• Work item
Work through the records below and copy every line that includes "Prop".

**** Available data ****

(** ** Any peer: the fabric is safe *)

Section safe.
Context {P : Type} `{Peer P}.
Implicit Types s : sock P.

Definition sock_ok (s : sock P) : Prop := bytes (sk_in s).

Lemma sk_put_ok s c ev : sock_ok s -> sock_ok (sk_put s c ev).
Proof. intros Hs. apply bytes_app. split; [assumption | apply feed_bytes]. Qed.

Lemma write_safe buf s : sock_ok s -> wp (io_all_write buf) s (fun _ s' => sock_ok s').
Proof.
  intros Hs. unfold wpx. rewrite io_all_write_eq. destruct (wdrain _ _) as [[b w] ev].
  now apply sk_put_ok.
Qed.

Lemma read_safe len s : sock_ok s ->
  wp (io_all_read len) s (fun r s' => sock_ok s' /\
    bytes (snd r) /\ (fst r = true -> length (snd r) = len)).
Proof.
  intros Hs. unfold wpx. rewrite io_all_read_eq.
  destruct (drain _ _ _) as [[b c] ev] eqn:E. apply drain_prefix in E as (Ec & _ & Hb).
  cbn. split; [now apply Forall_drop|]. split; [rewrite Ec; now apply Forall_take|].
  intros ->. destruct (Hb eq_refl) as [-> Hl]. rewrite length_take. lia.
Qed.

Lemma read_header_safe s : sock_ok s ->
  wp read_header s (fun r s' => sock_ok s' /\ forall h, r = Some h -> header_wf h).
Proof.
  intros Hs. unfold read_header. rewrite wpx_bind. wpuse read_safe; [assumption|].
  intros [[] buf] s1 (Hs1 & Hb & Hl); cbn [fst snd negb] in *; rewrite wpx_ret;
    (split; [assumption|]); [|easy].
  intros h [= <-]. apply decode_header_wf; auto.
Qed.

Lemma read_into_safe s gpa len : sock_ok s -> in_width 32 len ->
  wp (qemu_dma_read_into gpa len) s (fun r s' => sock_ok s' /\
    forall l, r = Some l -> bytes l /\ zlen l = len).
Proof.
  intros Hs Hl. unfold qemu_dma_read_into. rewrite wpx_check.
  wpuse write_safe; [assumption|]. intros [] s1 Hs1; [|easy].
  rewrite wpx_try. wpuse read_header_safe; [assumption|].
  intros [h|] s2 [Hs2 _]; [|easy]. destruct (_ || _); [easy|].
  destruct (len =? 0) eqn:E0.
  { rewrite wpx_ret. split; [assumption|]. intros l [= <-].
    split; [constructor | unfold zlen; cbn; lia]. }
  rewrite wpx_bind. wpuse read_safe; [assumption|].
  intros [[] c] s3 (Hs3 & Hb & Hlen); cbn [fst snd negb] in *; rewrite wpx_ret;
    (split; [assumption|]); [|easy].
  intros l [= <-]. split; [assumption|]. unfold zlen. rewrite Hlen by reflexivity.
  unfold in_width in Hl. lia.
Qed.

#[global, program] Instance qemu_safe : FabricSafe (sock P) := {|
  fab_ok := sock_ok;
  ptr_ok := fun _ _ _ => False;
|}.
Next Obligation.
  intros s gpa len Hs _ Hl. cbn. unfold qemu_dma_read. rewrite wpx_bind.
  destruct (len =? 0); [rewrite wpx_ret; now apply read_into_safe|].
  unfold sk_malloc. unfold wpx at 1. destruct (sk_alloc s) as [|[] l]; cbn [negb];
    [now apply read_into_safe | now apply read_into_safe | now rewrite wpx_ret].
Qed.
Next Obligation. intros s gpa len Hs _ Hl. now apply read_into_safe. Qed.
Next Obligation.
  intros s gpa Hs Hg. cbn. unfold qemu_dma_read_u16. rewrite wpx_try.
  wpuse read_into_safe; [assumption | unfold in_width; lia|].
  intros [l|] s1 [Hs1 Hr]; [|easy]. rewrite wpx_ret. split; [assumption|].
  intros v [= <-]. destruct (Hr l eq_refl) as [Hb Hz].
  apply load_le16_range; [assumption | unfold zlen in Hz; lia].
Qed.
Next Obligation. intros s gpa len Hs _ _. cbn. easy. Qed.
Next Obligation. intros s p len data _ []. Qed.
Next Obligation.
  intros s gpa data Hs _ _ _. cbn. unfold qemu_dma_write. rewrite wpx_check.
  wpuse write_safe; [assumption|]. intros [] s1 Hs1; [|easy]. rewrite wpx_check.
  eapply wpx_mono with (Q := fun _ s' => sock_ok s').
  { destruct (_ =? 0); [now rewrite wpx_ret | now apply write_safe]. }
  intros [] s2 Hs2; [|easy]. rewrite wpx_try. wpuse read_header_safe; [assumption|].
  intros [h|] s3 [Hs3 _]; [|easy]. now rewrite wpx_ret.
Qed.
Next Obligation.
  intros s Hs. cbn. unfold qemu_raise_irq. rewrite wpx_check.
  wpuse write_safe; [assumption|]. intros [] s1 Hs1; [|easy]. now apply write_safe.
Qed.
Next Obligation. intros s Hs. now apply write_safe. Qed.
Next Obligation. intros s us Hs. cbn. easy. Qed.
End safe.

****
**** Available data ****

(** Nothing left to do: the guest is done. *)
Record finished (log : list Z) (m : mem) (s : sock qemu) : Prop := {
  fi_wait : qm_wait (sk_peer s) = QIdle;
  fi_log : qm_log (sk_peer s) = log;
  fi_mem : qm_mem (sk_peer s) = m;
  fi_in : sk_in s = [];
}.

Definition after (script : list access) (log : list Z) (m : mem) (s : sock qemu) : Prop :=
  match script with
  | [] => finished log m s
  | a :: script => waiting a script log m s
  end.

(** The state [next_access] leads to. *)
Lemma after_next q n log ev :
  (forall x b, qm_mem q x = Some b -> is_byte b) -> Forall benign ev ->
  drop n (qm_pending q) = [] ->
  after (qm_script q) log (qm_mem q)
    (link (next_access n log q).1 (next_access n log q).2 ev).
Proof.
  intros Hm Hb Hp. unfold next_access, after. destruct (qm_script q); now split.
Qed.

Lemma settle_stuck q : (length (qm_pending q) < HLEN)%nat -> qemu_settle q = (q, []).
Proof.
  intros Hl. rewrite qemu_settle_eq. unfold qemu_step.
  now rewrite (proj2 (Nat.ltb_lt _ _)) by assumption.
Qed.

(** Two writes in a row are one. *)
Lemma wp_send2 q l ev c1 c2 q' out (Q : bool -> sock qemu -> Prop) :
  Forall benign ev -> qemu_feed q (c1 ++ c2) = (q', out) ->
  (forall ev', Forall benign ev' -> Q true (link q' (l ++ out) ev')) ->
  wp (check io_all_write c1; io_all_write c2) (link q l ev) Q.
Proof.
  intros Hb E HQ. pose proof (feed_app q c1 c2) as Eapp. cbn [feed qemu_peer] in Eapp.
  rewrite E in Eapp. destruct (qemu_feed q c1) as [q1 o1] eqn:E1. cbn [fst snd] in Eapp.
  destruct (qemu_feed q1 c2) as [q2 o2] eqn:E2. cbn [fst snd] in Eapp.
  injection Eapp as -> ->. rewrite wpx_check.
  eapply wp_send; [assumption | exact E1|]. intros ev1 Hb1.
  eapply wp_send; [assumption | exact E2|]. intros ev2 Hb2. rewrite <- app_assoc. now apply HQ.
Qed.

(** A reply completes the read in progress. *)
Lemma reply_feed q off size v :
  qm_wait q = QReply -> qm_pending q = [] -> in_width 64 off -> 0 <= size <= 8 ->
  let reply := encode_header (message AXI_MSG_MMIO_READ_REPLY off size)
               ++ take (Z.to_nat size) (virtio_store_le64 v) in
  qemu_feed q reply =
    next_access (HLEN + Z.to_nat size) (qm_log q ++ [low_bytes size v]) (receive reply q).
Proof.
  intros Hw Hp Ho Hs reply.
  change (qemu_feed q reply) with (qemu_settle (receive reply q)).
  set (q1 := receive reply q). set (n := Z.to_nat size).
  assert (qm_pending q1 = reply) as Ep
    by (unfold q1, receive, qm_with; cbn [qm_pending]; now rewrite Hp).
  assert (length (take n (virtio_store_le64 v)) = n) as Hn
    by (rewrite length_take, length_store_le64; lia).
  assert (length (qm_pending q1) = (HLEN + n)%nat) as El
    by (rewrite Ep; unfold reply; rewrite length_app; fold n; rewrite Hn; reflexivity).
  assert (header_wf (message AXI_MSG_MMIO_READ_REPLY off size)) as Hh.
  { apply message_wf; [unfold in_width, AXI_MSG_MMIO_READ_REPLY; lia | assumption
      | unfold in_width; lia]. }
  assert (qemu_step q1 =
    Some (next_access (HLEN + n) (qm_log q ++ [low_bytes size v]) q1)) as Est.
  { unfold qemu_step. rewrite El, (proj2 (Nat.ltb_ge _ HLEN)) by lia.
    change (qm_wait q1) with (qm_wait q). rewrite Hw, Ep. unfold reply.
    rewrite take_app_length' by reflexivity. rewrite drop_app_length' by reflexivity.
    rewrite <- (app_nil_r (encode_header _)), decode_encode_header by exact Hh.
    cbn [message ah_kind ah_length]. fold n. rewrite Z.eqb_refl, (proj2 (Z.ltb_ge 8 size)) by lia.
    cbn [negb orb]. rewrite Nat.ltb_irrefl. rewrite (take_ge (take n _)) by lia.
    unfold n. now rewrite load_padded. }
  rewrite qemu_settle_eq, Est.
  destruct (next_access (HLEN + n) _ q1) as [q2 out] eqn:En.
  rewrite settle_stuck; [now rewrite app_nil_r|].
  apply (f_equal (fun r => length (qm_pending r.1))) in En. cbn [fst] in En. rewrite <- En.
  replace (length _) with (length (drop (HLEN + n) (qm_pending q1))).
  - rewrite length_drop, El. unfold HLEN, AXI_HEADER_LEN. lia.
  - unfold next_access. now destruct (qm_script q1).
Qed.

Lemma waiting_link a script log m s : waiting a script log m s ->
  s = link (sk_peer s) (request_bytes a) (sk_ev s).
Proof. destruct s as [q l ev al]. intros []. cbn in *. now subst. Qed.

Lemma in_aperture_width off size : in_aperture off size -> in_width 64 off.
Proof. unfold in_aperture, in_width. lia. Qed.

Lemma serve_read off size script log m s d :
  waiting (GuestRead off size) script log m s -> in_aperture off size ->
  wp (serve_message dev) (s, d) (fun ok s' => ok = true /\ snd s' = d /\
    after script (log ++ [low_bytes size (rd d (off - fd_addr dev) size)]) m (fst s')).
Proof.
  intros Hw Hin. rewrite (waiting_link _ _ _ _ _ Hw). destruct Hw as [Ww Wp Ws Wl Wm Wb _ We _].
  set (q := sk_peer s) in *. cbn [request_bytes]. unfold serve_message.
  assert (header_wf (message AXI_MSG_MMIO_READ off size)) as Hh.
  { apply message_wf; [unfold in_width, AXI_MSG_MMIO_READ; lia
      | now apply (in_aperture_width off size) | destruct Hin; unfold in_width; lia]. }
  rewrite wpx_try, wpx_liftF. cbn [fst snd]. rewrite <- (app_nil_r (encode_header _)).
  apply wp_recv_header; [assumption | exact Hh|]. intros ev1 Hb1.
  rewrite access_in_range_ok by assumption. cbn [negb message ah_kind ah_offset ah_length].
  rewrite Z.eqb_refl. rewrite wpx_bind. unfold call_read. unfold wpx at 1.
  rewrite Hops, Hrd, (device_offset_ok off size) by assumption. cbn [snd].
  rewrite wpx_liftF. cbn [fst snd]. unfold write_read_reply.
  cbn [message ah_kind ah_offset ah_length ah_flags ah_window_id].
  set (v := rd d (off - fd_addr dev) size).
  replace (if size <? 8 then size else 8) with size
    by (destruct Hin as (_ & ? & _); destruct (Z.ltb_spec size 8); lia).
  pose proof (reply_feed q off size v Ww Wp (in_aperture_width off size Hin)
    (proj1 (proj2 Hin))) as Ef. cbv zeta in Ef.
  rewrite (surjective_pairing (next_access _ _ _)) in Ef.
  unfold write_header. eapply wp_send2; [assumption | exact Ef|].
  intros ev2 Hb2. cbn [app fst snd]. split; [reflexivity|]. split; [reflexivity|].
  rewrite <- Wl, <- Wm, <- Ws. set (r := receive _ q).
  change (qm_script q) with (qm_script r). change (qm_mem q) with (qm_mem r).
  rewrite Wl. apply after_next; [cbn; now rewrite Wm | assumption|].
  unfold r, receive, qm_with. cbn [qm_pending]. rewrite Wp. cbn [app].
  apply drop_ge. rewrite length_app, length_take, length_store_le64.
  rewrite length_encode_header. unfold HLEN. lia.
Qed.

****

• Output below
Definition sock_ok (s : sock P) : Prop := bytes (sk_in s).
Record finished (log : list Z) (m : mem) (s : sock qemu) : Prop := {
Definition after (script : list access) (log : list Z) (m : mem) (s : sock qemu) : Prop :=
Lemma wp_send2 q l ev c1 c2 q' out (Q : bool -> sock qemu -> Prop) :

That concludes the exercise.